(** * TP Compatibility Editor: the edit model and the persistence contract

    A shallow embedding of the script of [src/routes/+page.svelte]: the
    collection store ([items], [selectedItem], [currentFilePath]), the
    field and array update functions, and [loadJsonData] /
    [saveToCurrentPath], over a small model of the JavaScript store
    (objects and arrays are heap cells, so that sharing is visible) and of
    the JSON text the program reads and writes.

    Modelling boundary.
    - Numbers are the integers of magnitude at most 2^53 (the enumeration
      ordinals of the document format) and NaN; a JSON numeral with a
      fraction or an exponent, or beyond that range, is reported by the
      parser as [Unmodelled], never as a syntax error.
    - Strings are byte strings: the UTF-8 text of the file.  A [\u]
      escape of a code unit above 127 is [Unmodelled].
    - Property names range over data keys: the members of the built-in
      prototypes ([__proto__], [constructor], [length] of an array, ...)
      are not modelled.
    - [$state] proxies are transparent: reads and writes reach the
      underlying object. *)

From Stdlib Require Import ZArith NArith Ascii String List Lia Bool.
From Stdlib Require Import DecimalFacts DecimalN Sorting.Sorted Sorting.Permutation.
From stdpp Require Import base list.

Import ListNotations.
Local Open Scope string_scope.
Local Open Scope list_scope.
Local Open Scope Z_scope.

(** ** Outcomes *)

(** What a JavaScript evaluation can end in besides a value: the exception
    classes the program meets, and [Unmodelled] where the input leaves the
    modelling boundary. [Unmodelled] is not an exception: no [catch]
    handles it. *)
Inductive fault : Set := SyntaxError | TypeError | IOError | Unmodelled.

Inductive outcome (A : Type) : Type :=
| Ok (a : A)
| Err (e : fault).
Arguments Ok {A} a.
Arguments Err {A} e.

Definition obind {A B} (m : outcome A) (f : A -> outcome B) : outcome B :=
  match m with
  | Ok a => f a
  | Err e => Err e
  end.

Notation "'do' x <- m ; k" := (obind m (fun x => k))
  (at level 10, x pattern, m at level 100, k at level 200).

Fixpoint omap {A B} (f : A -> outcome B) (l : list A) : outcome (list B) :=
  match l with
  | [] => Ok []
  | x :: l' => do y <- f x; do ys <- omap f l'; Ok (y :: ys)
  end.

(** ** Characters *)

(** The double quote. *)
Definition dquote : ascii := "034".

Definition code (c : ascii) : N := N_of_ascii c.

Definition is_ws (c : ascii) : bool :=
  (code c =? 32)%N || (code c =? 9)%N || (code c =? 10)%N || (code c =? 13)%N.

Definition is_digit (c : ascii) : bool :=
  (48 <=? code c)%N && (code c <=? 57)%N.

Definition hex_digit (n : N) : ascii :=
  ascii_of_N (if (n <? 10)%N then 48 + n else 87 + n).

Definition hex_value (c : ascii) : option N :=
  let n := code c in
  if (48 <=? n)%N && (n <=? 57)%N then Some (n - 48)%N
  else if (97 <=? n)%N && (n <=? 102)%N then Some (n - 87)%N
  else if (65 <=? n)%N && (n <=? 70)%N then Some (n - 55)%N
  else None.
(** Python truthiness of a list. *)
Definition truthy_list {A} (l : list A) : bool :=
  match l with [] => false | _ :: _ => true end.

Definition lint_roll (geometry : Geometry) : Geometry :=
  match geometry with
  | GeometryCollection gs =>
      let polygons := List.filter is_Polygon gs in
      let linestrings := List.filter is_LineString gs in
      if truthy_list polygons && truthy_list linestrings then
        if (1 <? Z.of_nat (List.length polygons)) then
          MultiPolygon (polygon_parts polygons)
        else
          match polygons with
          | p0 :: _ => p0
          | [] => geometry
          end
      else geometry
  | _ => geometry
  end.

(** *** [clean_geometries] *)

(** A GeoJSON feature as [geojson.load] gives it: [f["geometry"]] and
    [f["properties"]]. *)
Record Feature : Type := mkFeature {
  f_geometry : Json.value;
  f_properties : Json.value
}.

(** [sorted(xs, key=key)]: a stable sort on the [str] keys. *)
Fixpoint insert_by {A} (key : A -> string) (x : A) (l : list A) : list A :=
  match l with
  | [] => [x]
  | y :: l' =>
      if String.leb (key x) (key y) then x :: y :: l'
      else y :: insert_by key x l'
  end.

Fixpoint sorted {A} (key : A -> string) (l : list A) : list A :=
  match l with
  | [] => []
  | x :: l' => insert_by key x (sorted key l')
  end.

(** The order of [sorted]: the keys compare as [str]. *)
Definition key_le {A} (key : A -> string) (a b : A) : Prop :=
  String.leb (key a) (key b) = true.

====================

Exact reproduction is required. Give the lines of the data from its first line through the line containing "field and array", and no others.

• _Solution below_
(** * TP Compatibility Editor: the edit model and the persistence contract

    A shallow embedding of the script of [src/routes/+page.svelte]: the
    collection store ([items], [selectedItem], [currentFilePath]), the
    field and array update functions, and [loadJsonData] /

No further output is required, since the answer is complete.